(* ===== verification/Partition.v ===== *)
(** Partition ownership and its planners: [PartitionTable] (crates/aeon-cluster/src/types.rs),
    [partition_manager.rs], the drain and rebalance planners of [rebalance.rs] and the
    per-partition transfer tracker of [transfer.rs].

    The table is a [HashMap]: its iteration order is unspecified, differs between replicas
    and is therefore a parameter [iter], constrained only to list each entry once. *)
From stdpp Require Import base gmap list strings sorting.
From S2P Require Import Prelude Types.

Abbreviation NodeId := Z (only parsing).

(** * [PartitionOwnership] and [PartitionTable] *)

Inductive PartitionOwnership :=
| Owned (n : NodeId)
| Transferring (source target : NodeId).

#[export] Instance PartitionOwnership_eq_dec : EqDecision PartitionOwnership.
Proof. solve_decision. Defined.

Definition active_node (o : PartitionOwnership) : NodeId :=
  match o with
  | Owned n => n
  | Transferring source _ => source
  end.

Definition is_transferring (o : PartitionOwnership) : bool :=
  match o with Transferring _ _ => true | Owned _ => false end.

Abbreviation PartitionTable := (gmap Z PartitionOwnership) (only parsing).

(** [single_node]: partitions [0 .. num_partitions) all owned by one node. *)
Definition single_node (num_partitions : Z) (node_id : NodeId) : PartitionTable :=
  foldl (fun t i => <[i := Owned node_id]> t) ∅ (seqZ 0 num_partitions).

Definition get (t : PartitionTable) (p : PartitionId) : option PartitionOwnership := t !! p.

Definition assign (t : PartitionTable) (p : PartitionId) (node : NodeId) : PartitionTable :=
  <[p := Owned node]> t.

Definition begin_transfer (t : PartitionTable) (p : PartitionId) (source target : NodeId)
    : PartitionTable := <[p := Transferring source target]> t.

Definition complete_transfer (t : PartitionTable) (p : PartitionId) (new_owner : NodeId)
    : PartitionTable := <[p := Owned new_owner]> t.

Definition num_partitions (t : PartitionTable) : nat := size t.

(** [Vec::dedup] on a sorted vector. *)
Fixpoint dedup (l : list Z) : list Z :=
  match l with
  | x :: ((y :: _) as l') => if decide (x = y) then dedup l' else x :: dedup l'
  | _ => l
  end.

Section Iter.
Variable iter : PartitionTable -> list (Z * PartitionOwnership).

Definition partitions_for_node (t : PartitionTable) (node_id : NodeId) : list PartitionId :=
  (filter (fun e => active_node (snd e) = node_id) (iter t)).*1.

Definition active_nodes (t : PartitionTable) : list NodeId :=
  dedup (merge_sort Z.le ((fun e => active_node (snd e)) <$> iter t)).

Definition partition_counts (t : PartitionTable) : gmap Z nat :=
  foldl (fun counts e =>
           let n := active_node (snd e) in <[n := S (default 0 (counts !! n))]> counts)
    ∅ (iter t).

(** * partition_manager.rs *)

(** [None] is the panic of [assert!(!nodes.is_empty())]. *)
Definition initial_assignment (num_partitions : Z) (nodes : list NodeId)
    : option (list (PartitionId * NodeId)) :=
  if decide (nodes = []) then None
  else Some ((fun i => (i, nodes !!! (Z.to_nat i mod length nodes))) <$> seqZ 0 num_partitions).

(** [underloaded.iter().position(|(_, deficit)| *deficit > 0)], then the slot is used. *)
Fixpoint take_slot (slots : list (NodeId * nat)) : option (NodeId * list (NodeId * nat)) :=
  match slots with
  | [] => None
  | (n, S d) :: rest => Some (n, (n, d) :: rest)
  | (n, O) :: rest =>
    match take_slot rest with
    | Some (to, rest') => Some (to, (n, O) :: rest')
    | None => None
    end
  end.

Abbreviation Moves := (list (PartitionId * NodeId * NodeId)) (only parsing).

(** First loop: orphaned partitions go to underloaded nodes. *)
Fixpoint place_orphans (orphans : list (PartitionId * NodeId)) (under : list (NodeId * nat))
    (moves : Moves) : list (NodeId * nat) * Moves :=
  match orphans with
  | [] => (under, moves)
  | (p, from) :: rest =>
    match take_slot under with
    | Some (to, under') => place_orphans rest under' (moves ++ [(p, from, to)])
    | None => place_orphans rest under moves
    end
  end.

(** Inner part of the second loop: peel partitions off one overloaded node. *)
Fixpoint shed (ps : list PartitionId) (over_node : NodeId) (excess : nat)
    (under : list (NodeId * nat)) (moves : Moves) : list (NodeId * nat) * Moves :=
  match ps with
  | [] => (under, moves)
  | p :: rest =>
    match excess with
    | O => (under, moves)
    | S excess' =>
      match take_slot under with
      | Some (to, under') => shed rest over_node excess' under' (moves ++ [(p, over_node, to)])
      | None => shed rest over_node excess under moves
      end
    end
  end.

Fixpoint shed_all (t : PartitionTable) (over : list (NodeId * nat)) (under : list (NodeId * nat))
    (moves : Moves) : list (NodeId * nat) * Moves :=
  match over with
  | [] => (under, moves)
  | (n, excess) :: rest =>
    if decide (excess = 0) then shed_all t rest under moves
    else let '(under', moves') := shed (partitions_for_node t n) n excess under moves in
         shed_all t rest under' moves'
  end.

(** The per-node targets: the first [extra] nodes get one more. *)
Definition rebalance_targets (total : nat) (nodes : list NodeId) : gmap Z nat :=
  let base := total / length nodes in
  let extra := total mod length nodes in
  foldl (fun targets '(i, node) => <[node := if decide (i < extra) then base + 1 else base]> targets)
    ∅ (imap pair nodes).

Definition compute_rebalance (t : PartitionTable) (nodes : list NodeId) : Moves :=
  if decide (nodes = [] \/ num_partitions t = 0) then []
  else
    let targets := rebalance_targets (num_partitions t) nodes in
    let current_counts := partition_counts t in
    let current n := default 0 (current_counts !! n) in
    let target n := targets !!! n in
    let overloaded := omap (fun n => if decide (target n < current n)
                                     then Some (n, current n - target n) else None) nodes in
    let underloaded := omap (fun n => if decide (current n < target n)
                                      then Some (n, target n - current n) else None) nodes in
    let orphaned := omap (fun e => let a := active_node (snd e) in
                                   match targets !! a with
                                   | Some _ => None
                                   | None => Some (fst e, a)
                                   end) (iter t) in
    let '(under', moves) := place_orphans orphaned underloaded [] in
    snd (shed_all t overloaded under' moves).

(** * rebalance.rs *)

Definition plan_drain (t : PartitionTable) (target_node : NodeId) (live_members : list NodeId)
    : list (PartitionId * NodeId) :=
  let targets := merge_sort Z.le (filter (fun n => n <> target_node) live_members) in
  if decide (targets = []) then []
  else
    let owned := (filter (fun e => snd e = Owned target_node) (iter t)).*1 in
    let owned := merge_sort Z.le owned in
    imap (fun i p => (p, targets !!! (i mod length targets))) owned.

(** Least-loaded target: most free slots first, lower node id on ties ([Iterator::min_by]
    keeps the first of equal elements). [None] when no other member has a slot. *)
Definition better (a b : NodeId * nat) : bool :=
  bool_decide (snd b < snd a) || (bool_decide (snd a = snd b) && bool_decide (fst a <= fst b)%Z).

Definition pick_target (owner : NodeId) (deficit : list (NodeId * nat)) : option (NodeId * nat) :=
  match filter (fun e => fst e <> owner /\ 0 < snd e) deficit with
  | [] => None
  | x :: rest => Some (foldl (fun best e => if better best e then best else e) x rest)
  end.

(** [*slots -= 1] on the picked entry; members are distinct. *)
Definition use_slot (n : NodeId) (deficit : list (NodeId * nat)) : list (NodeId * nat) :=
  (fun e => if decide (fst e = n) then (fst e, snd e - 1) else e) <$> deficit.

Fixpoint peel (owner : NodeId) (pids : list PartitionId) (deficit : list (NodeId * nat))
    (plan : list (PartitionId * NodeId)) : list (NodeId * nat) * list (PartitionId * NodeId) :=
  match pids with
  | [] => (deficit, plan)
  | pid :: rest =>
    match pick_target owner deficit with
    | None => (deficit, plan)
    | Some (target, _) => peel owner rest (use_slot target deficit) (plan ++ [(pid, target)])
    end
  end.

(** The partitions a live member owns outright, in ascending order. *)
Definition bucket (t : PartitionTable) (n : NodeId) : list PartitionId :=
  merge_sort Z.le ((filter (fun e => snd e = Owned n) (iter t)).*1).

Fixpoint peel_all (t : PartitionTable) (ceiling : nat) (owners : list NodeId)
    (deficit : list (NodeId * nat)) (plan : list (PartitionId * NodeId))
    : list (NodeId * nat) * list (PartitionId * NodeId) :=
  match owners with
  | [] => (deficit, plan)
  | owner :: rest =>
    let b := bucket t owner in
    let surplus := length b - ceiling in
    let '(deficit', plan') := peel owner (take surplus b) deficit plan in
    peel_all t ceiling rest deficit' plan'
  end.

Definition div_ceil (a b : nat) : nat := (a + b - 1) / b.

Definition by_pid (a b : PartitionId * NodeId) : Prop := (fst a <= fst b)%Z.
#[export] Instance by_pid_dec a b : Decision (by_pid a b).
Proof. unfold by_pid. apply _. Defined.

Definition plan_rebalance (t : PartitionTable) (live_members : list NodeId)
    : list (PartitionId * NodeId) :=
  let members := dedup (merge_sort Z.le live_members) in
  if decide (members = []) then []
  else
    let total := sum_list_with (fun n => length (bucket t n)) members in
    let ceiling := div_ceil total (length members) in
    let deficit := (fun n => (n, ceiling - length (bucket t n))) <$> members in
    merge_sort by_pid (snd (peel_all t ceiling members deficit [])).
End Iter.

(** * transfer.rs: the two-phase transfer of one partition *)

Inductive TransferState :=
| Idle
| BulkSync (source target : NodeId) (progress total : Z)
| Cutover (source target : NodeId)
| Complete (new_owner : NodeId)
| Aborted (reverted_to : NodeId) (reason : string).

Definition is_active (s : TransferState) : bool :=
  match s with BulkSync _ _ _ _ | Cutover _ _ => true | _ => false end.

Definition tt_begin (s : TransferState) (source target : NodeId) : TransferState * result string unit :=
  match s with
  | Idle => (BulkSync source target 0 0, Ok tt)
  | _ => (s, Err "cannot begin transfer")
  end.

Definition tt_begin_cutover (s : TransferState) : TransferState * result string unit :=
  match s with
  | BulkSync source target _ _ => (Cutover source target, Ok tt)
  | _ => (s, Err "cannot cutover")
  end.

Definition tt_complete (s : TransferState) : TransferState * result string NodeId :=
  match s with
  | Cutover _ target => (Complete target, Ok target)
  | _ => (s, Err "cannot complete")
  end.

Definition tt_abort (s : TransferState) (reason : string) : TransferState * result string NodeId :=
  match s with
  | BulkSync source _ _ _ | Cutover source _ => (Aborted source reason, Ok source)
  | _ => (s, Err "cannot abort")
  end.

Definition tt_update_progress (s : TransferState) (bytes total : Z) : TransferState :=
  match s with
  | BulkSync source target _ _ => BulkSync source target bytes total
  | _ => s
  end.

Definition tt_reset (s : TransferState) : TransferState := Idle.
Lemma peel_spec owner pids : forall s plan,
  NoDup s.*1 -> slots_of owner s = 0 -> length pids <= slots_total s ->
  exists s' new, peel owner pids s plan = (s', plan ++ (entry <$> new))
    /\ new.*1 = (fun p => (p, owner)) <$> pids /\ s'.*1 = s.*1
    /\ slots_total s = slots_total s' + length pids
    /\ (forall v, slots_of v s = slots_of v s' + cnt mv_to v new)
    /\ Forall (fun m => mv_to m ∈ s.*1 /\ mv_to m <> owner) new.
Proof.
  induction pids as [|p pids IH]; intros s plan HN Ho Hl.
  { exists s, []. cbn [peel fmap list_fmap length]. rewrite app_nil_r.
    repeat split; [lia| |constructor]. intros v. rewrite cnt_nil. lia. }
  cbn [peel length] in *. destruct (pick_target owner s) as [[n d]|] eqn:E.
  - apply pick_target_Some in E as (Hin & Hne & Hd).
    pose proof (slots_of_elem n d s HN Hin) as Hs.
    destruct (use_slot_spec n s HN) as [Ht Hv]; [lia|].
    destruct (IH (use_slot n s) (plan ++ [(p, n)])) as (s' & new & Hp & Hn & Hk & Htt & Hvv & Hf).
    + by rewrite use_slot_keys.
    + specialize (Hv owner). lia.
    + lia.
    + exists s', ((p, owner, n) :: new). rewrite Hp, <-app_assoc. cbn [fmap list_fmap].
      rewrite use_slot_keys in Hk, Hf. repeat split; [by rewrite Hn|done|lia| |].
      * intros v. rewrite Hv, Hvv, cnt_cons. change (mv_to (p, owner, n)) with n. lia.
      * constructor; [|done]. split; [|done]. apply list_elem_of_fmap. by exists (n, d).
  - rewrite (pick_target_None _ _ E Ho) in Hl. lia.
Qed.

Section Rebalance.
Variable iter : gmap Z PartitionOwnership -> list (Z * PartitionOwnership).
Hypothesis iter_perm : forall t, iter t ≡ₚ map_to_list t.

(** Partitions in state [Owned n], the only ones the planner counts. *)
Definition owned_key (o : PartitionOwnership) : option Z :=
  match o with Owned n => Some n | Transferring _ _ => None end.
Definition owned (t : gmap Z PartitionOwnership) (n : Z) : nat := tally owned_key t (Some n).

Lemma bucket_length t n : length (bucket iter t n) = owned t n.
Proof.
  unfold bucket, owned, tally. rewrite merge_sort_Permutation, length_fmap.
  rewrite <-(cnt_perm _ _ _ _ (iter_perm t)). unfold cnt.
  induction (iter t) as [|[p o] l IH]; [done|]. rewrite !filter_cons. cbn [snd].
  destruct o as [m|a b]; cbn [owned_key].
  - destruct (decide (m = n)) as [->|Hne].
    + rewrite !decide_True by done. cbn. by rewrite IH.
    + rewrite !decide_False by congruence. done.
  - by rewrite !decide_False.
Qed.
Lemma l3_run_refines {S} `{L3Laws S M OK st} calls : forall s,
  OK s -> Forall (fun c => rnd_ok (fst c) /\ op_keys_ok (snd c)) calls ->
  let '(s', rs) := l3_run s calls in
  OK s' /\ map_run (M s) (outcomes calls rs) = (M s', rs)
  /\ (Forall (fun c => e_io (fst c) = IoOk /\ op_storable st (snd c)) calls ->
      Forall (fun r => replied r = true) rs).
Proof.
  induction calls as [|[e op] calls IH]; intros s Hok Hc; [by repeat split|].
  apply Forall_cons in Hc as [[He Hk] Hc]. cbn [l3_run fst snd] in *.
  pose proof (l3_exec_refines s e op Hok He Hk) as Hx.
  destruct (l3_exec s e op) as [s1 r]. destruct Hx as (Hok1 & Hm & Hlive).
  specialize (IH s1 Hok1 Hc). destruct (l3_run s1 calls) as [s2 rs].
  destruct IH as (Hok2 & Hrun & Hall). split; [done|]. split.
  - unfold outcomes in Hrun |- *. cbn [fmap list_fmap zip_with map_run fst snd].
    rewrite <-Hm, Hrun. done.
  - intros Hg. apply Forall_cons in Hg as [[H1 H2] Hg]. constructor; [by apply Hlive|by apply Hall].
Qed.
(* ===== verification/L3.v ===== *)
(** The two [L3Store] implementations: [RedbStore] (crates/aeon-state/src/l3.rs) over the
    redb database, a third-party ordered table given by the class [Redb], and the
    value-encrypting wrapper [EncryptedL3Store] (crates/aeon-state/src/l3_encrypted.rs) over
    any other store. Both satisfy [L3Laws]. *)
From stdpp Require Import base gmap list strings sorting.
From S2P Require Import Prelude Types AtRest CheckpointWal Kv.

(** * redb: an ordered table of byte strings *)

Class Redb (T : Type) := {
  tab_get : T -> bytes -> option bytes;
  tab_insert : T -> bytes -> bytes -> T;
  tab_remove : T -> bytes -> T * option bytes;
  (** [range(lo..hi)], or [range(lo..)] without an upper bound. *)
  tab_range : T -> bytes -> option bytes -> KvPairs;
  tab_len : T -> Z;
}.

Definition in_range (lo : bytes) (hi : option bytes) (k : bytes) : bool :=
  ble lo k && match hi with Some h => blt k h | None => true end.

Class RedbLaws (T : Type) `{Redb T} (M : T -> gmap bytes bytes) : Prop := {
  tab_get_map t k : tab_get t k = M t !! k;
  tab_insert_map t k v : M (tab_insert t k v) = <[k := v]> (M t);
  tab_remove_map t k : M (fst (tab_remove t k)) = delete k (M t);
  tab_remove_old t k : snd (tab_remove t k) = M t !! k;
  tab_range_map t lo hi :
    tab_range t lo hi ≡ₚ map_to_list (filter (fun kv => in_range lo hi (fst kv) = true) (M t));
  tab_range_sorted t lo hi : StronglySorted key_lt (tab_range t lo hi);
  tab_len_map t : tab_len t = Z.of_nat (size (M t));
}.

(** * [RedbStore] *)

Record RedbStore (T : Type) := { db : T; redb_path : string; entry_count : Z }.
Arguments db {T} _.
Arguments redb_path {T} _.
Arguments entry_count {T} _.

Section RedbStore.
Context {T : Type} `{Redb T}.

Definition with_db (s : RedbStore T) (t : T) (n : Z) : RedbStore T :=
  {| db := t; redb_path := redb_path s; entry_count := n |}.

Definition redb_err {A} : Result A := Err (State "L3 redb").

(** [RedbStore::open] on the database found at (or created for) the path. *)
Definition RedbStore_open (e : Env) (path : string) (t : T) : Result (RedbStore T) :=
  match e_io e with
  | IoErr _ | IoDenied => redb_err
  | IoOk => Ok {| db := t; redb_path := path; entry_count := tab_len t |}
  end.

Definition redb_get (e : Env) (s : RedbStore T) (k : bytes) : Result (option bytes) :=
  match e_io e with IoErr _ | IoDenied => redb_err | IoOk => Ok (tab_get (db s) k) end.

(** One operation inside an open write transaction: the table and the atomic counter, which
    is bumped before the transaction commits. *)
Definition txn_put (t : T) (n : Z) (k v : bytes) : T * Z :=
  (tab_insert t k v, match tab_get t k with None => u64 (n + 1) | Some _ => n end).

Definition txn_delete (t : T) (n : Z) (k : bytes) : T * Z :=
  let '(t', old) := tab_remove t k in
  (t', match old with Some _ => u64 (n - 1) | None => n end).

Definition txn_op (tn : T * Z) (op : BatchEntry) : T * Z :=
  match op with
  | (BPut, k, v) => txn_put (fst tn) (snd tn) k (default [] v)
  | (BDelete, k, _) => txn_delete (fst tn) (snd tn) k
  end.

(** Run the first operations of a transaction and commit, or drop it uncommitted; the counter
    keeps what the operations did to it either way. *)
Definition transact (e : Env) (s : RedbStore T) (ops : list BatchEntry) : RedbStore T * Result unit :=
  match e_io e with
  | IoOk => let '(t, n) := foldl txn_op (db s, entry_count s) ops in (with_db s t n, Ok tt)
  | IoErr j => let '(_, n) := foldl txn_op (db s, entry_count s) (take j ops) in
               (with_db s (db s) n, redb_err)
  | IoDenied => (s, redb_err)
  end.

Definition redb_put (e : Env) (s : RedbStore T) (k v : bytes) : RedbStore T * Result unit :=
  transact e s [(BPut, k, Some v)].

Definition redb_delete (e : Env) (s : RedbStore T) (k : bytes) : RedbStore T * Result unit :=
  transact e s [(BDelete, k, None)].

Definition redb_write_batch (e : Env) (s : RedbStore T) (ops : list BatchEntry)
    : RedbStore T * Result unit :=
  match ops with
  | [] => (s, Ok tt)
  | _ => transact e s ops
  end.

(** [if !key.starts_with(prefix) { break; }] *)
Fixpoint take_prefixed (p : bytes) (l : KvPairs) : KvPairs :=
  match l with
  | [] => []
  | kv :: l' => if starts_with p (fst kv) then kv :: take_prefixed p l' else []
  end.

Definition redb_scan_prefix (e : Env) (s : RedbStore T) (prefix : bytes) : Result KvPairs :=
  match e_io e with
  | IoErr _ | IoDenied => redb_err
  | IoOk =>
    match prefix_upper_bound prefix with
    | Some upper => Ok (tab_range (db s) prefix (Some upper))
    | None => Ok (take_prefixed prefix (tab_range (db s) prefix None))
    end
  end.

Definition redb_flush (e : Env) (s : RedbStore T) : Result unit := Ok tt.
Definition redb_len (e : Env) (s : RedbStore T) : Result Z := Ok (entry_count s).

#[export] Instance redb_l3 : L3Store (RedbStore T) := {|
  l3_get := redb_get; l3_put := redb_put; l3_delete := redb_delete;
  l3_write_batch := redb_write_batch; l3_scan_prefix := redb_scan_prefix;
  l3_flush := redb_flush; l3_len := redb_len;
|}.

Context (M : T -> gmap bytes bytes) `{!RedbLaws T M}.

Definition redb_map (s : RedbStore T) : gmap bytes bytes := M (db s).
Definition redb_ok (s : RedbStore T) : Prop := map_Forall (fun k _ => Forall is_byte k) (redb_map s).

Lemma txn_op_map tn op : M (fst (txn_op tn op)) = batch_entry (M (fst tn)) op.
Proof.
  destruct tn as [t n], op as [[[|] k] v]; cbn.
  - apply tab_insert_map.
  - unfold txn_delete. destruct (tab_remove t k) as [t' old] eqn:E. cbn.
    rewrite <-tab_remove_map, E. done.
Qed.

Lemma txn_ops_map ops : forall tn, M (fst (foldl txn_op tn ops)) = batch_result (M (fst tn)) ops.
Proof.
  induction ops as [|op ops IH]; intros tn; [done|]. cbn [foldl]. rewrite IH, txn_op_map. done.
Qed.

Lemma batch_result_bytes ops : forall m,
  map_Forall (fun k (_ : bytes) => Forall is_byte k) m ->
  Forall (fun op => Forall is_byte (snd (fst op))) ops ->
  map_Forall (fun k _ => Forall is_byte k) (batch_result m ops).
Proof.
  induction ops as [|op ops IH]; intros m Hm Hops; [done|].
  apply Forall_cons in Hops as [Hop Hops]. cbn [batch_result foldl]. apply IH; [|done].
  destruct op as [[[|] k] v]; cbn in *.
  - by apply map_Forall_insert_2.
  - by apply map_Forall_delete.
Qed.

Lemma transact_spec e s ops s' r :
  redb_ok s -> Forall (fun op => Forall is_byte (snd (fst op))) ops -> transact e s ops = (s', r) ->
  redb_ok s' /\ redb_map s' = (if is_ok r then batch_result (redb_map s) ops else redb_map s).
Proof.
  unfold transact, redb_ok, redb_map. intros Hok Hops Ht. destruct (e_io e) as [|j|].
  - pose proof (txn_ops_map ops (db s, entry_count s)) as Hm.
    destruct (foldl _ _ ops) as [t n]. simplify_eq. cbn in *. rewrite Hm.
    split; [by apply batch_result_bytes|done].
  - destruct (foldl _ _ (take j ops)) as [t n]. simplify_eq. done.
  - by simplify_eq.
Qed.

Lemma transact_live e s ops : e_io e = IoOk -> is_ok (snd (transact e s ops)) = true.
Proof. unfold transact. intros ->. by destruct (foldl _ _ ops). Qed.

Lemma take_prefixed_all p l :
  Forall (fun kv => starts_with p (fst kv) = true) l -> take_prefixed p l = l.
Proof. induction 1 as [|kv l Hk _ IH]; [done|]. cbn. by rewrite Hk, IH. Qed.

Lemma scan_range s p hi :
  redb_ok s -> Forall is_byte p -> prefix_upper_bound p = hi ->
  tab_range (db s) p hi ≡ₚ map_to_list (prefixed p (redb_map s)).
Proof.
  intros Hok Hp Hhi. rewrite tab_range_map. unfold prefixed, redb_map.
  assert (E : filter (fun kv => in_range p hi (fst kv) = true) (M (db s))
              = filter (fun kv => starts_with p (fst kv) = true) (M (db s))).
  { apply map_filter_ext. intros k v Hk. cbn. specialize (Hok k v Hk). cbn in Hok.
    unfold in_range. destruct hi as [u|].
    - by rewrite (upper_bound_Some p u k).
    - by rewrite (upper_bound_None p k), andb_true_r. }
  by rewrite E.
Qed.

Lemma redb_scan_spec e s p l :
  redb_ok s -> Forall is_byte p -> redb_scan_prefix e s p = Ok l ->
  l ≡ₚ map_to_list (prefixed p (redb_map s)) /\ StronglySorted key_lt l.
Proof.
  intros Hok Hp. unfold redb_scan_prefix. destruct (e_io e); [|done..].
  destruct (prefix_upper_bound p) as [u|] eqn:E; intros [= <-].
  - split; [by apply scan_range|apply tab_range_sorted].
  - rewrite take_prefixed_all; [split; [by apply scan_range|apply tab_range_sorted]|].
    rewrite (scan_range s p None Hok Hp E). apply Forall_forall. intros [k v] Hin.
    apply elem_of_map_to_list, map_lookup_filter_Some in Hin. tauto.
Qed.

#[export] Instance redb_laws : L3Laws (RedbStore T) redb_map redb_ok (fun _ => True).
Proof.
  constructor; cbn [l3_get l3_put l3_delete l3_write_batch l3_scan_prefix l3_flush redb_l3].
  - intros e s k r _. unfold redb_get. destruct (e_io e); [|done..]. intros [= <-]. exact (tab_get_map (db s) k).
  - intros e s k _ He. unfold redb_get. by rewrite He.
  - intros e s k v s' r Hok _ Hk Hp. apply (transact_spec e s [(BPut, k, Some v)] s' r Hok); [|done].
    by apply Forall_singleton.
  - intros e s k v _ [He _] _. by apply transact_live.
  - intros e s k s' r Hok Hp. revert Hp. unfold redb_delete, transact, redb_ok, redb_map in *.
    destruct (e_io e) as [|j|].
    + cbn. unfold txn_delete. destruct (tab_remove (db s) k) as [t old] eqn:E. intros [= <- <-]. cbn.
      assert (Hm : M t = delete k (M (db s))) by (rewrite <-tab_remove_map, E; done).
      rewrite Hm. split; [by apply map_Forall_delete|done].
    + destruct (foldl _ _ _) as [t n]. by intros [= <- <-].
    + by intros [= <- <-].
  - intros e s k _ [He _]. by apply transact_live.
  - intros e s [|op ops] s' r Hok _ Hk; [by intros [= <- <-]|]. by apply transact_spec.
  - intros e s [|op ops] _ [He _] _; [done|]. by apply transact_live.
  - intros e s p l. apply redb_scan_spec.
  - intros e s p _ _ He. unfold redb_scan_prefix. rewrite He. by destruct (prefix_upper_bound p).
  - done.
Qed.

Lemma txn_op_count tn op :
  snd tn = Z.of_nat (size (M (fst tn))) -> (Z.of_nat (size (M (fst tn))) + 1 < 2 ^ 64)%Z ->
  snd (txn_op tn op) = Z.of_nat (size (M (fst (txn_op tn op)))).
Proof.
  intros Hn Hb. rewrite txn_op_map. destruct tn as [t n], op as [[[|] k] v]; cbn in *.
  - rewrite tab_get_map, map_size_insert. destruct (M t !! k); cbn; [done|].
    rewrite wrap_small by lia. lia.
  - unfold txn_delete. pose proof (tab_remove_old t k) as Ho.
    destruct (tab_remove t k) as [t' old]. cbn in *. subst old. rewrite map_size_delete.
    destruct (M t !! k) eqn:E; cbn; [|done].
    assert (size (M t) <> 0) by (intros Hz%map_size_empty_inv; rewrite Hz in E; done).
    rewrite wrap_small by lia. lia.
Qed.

----

» Try it:
Your reply should be one number: the count of lines above that hold the word "StronglySorted".

» Response below:
2